**What you should do:**
Read the listing and extract each line that includes the word "decide".

**Records:**
Lemma own_decreases parent n s s' : own_step parent n s s' → node_measure s' < node_measure s.
Proof.
  unfold node_measure, pending.
  destruct 1 as [? ? Hat|? ? Hat|[Hat|Hat]|Hat|? [Hat|Hat]|Hat|? [Hat|Hat]|? ? Hat Hds ? Hc|? ? Hat Hds
    |? ? Hat Hds|? Hat Hds|? Hat Hds|Hat Hds]; simpl; rewrite ?Hat, ?Hds, ?Hc; simpl; lia.
Qed.
Lemma env_decreases s s' : env s s' → node_measure s' < node_measure s.
Proof.
  unfold node_measure, pending.
  destruct 1 as [_ Hr Hd|e _ Hd|_ Hr Hd|e _ Hd]; simpl; rewrite ?Hr, ?Hd; simpl; destruct (ct_ready _); simpl; lia.
Qed.

Lemma sum_list_insert {A} (f : A → nat) (l : list A) i x x' :
  l !! i = Some x → sum_list_with f (<[i := x']> l) + f x = sum_list_with f l + f x'.
Proof.
  revert i. induction l as [|y l IH]; intros [|i]; simpl; try done; [intros [= ->]; lia|].
  intros H. apply IH in H. lia.
Qed.

Definition set_measure (s : SetRun) : nat :=
  sum_list_with node_measure (sr_nodes s) + (if sr_cancelled s then 0 else 1) +
  match sr_run s with Selecting => 1 | _ => 0 end +
  match sr_wait s with WaitingFor i => S (length (sr_nodes s) - i) | _ => 0 end.

Lemma put_node_measure i x x' s :
  sr_nodes s !! i = Some x → node_measure x' < node_measure x → set_measure (put_node i x' s) < set_measure s.
Proof.
  intros Hi Hx. unfold set_measure. simpl. rewrite length_insert.
  pose proof (sum_list_insert node_measure _ _ _ x' Hi). lia.
Qed.
Lemma set_step_decreases nodes s s' : set_step nodes s s' → set_measure s' < set_measure s.
Proof.
  intros [H|H].
  - destruct H as [i n x x' _ Hi Hx|i x Hi Hat|Hr Hc|e errs Hr He|i x Hw Hi _|i n x Hw _ _ _|i Hw _].
    + eapply put_node_measure; [done|by eapply own_decreases].
    + assert (set_measure (put_node i (goto Reported x) s) < set_measure s); [|done].
      eapply put_node_measure; [done|]. unfold node_measure. simpl. rewrite Hat. simpl. lia.
    + unfold set_measure. simpl. rewrite Hr, Hc. lia.
    + unfold set_measure. simpl. rewrite Hr. destruct (sr_cancelled s); lia.
    + unfold set_measure. simpl. rewrite Hw. apply lookup_lt_Some in Hi. lia.
    + unfold set_measure. simpl. rewrite Hw. lia.
    + unfold set_measure. simpl. rewrite Hw. lia.
  - destruct H as [i x x' Hi Hx|Hc Hr|i Hw].
    + eapply put_node_measure; [done|by apply env_decreases].
    + unfold set_measure. simpl. rewrite Hc. lia.
    + unfold set_measure. simpl. rewrite Hw. lia.
Qed.

(** ** The invariant of a set's run *)
Section set_facts.
Context (nodes : list Node).

(** A node whose run ended with [e], and has said so. *)
Definition reported (s : SetRun) (e : option gerror) : Prop :=
  ∃ i x, sr_nodes s !! i = Some x ∧ nr_at x = Reported ∧ nr_ret x = e.

Record set_ok (s : SetRun) : Prop := {
  so_length : length (sr_nodes s) = length nodes;
  so_nodes : ∀ i n x, nodes !! i = Some n → sr_nodes s !! i = Some x → node_ok n x;
  so_errs : ∀ e, e ∈ sr_errs s → reported s e;
  so_run : ∀ e, sr_run s = SetReturned e →
    sr_cancelled s = true ∧ (e = Some ErrCanceled ∨ reported s e);
  so_heard : sr_run s = Selecting → ∀ e, reported s e → sr_errs s ≠ [];
  so_wait : match sr_wait s with
    | WaitingFor i => ∀ j x, j < i → sr_nodes s !! j = Some x → nr_ready x = true
    | WaitOver None => ∀ j x, sr_nodes s !! j = Some x → nr_ready x = true
    | WaitOver (Some _) => True end }.

Lemma Run_ok namespaces s : Run nodes namespaces = Ok s → set_ok s.
Proof.
  unfold Run. destruct nodes as [|n l] eqn:Hn; [done|]. rewrite <-Hn in *. intros [= <-].
  assert (∀ i x, map (λ _, node_begin) nodes !! i = Some x → x = node_begin) as Hx.
  { intros i x H. apply list_lookup_fmap_Some in H as (n' & -> & _). done. }
  split; simpl.
  - by rewrite length_map.
  - intros i n' x _ H. rewrite (Hx i x H). apply node_begin_ok.
  - by intros e ?%elem_of_nil.
  - done.
  - intros _ e (i & x & H & Hat & _). by rewrite (Hx i x H) in Hat.
  - intros j x H. lia.
Qed.

(** A node that moves without reporting keeps what was said. *)
Lemma reported_put i x x' s e :
  sr_nodes s !! i = Some x → nr_at x' = nr_at x ∧ nr_ret x' = nr_ret x ∨ nr_at x ≠ Reported ∧ nr_at x' ≠ Reported →
  reported (put_node i x' s) e ↔ reported s e.
Proof.
  intros Hi Hx. assert (i < length (sr_nodes s)) as Hl by by eapply lookup_lt_Some. split.
  - intros (j & y & Hj & Hat & Hret). simpl in Hj. destruct (decide (j = i)) as [->|Hne].
    + rewrite list_lookup_insert_eq in Hj by done. injection Hj as <-.
      destruct Hx as [[H1 H2]|[_ Hx]]; [|done]. exists i, x. split; [done|]. split; congruence.
    + rewrite list_lookup_insert_ne in Hj by done. by exists j, y.
  - intros (j & y & Hj & Hat & Hret). destruct (decide (j = i)) as [->|Hne].
    + rewrite Hi in Hj. injection Hj as <-. destruct Hx as [[H1 H2]|[Hx _]]; [|done].
      exists i, x'. simpl. rewrite list_lookup_insert_eq by done. split; [done|]. split; congruence.
    + exists j, y. simpl. by rewrite list_lookup_insert_ne.
Qed.

(** What a node that moves leaves of the rest. *)
Lemma put_node_core i n x x' s :
  nodes !! i = Some n → sr_nodes s !! i = Some x → node_ok n x' → (nr_ready x = true → nr_ready x' = true) →
  set_ok s →
  length (<[i := x']> (sr_nodes s)) = length nodes ∧
  (∀ j m y, nodes !! j = Some m → <[i := x']> (sr_nodes s) !! j = Some y → node_ok m y) ∧
  match sr_wait s with
  | WaitingFor k => ∀ j y, j < k → <[i := x']> (sr_nodes s) !! j = Some y → nr_ready y = true
  | WaitOver None => ∀ j y, <[i := x']> (sr_nodes s) !! j = Some y → nr_ready y = true
  | WaitOver (Some _) => True end.
Proof.
  intros Hn Hi Hok Hready [H1 H2 H3 H4 H5 H6].
  assert (i < length (sr_nodes s)) as Hl by by eapply lookup_lt_Some.
  assert (∀ j y, <[i := x']> (sr_nodes s) !! j = Some y → j = i ∧ y = x' ∨ sr_nodes s !! j = Some y) as Hlook.
  { intros j y Hj. destruct (decide (j = i)) as [->|Hne]; [left|right; by rewrite list_lookup_insert_ne in Hj].
    rewrite list_lookup_insert_eq in Hj by done. by simplify_eq. }
  split; [by rewrite length_insert|]. split.
  - intros j m y Hm Hj. destruct (Hlook j y Hj) as [[-> ->]|Hy]; [|by eapply H2]. by rewrite Hn in Hm; simplify_eq.
  - destruct (sr_wait s) as [k|[e|]]; [|done|].
    + intros j y Hj Hy. destruct (Hlook j y Hy) as [[-> ->]|?]; [|by eapply H6]. by eapply Hready, H6.
    + intros j y Hy. destruct (Hlook j y Hy) as [[-> ->]|?]; [|by eapply H6]. by eapply Hready, H6.
Qed.

Lemma put_node_ok i n x x' s :
  nodes !! i = Some n → sr_nodes s !! i = Some x → node_ok n x' →
  nr_at x' = nr_at x ∧ nr_ret x' = nr_ret x ∨ nr_at x ≠ Reported ∧ nr_at x' ≠ Reported →
  (nr_ready x = true → nr_ready x' = true) → set_ok s → set_ok (put_node i x' s).
Proof.
  intros Hn Hi Hok Hx Hready Hs. destruct (put_node_core i n x x' s Hn Hi Hok Hready Hs) as (Hc1 & Hc2 & Hc3).
  pose proof (λ e, reported_put i x x' s e Hi Hx) as Hrep. destruct Hs as [H1 H2 H3 H4 H5 H6].
  split; simpl; [done|done| | | |done].
  - intros e He. by apply Hrep, H3.
  - intros e He. destruct (H4 e He) as [? [?|?]]; (split; [done|]); [by left|right; by apply Hrep].
  - intros Hr e He. by eapply H5, Hrep.
Qed.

**Exercise output:**
  - intros (j & y & Hj & Hat & Hret). simpl in Hj. destruct (decide (j = i)) as [->|Hne].
  - intros (j & y & Hj & Hat & Hret). destruct (decide (j = i)) as [->|Hne].
  { intros j y Hj. destruct (decide (j = i)) as [->|Hne]; [left|right; by rewrite list_lookup_insert_ne in Hj].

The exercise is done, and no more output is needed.